**** MATERIAL PROVIDED ****

(** * The recurring-job scheduler (cycle): prepare, run, sequence

    A shallow embedding of the scheduler of the SDK (the [cycle] section of
    the sources: [prepare], [run], [sequence]) together with the part of the
    JavaScript runtime it is written against: promises with their reaction
    lists, the microtask queue, and the timer table behind [setTimeout],
    [setInterval], [clearTimeout] and [clearInterval].

    Conventions of the model.
    - Durations and instants are whole milliseconds ([nat]).
    - A [DoFn] that the scheduler receives from its caller is an external
      asynchronous function: calling it returns a promise and never throws
      synchronously; what the promise does is given by the function's
      behaviour ([fn_beh]) at its n-th call.  External tasks do not write
      job objects.
    - Lifecycle callbacks do not throw.  They receive the job object itself
      under the static type [JobInfo]; what they write through that type is
      written to the job.
    - Closures that the source stores (timer callbacks, promise handlers,
      the rest of an [async] body after an [await]) are first-order values
      ([Closure], [Kont]) interpreted by [apply] and [resume]. *)

From stdpp Require Import base list strings.
From Stdlib Require Import Lia.

(** ** Data model *)

(** [type Status = 'error' | 'pending' | 'running' | undefined] *)
Inductive Status := error | pending | running | undefined.

Global Instance Status_eq_dec : EqDecision Status.
Proof. solve_decision. Defined.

****

DIRECTIONS FOR THIS TASK - Please repeat the lines above exactly, beginning with the line that contains "Inductive Status := error" and ending with the final one.

EXERCISE RESULT -
Inductive Status := error | pending | running | undefined.

Global Instance Status_eq_dec : EqDecision Status.
Proof. solve_decision. Defined.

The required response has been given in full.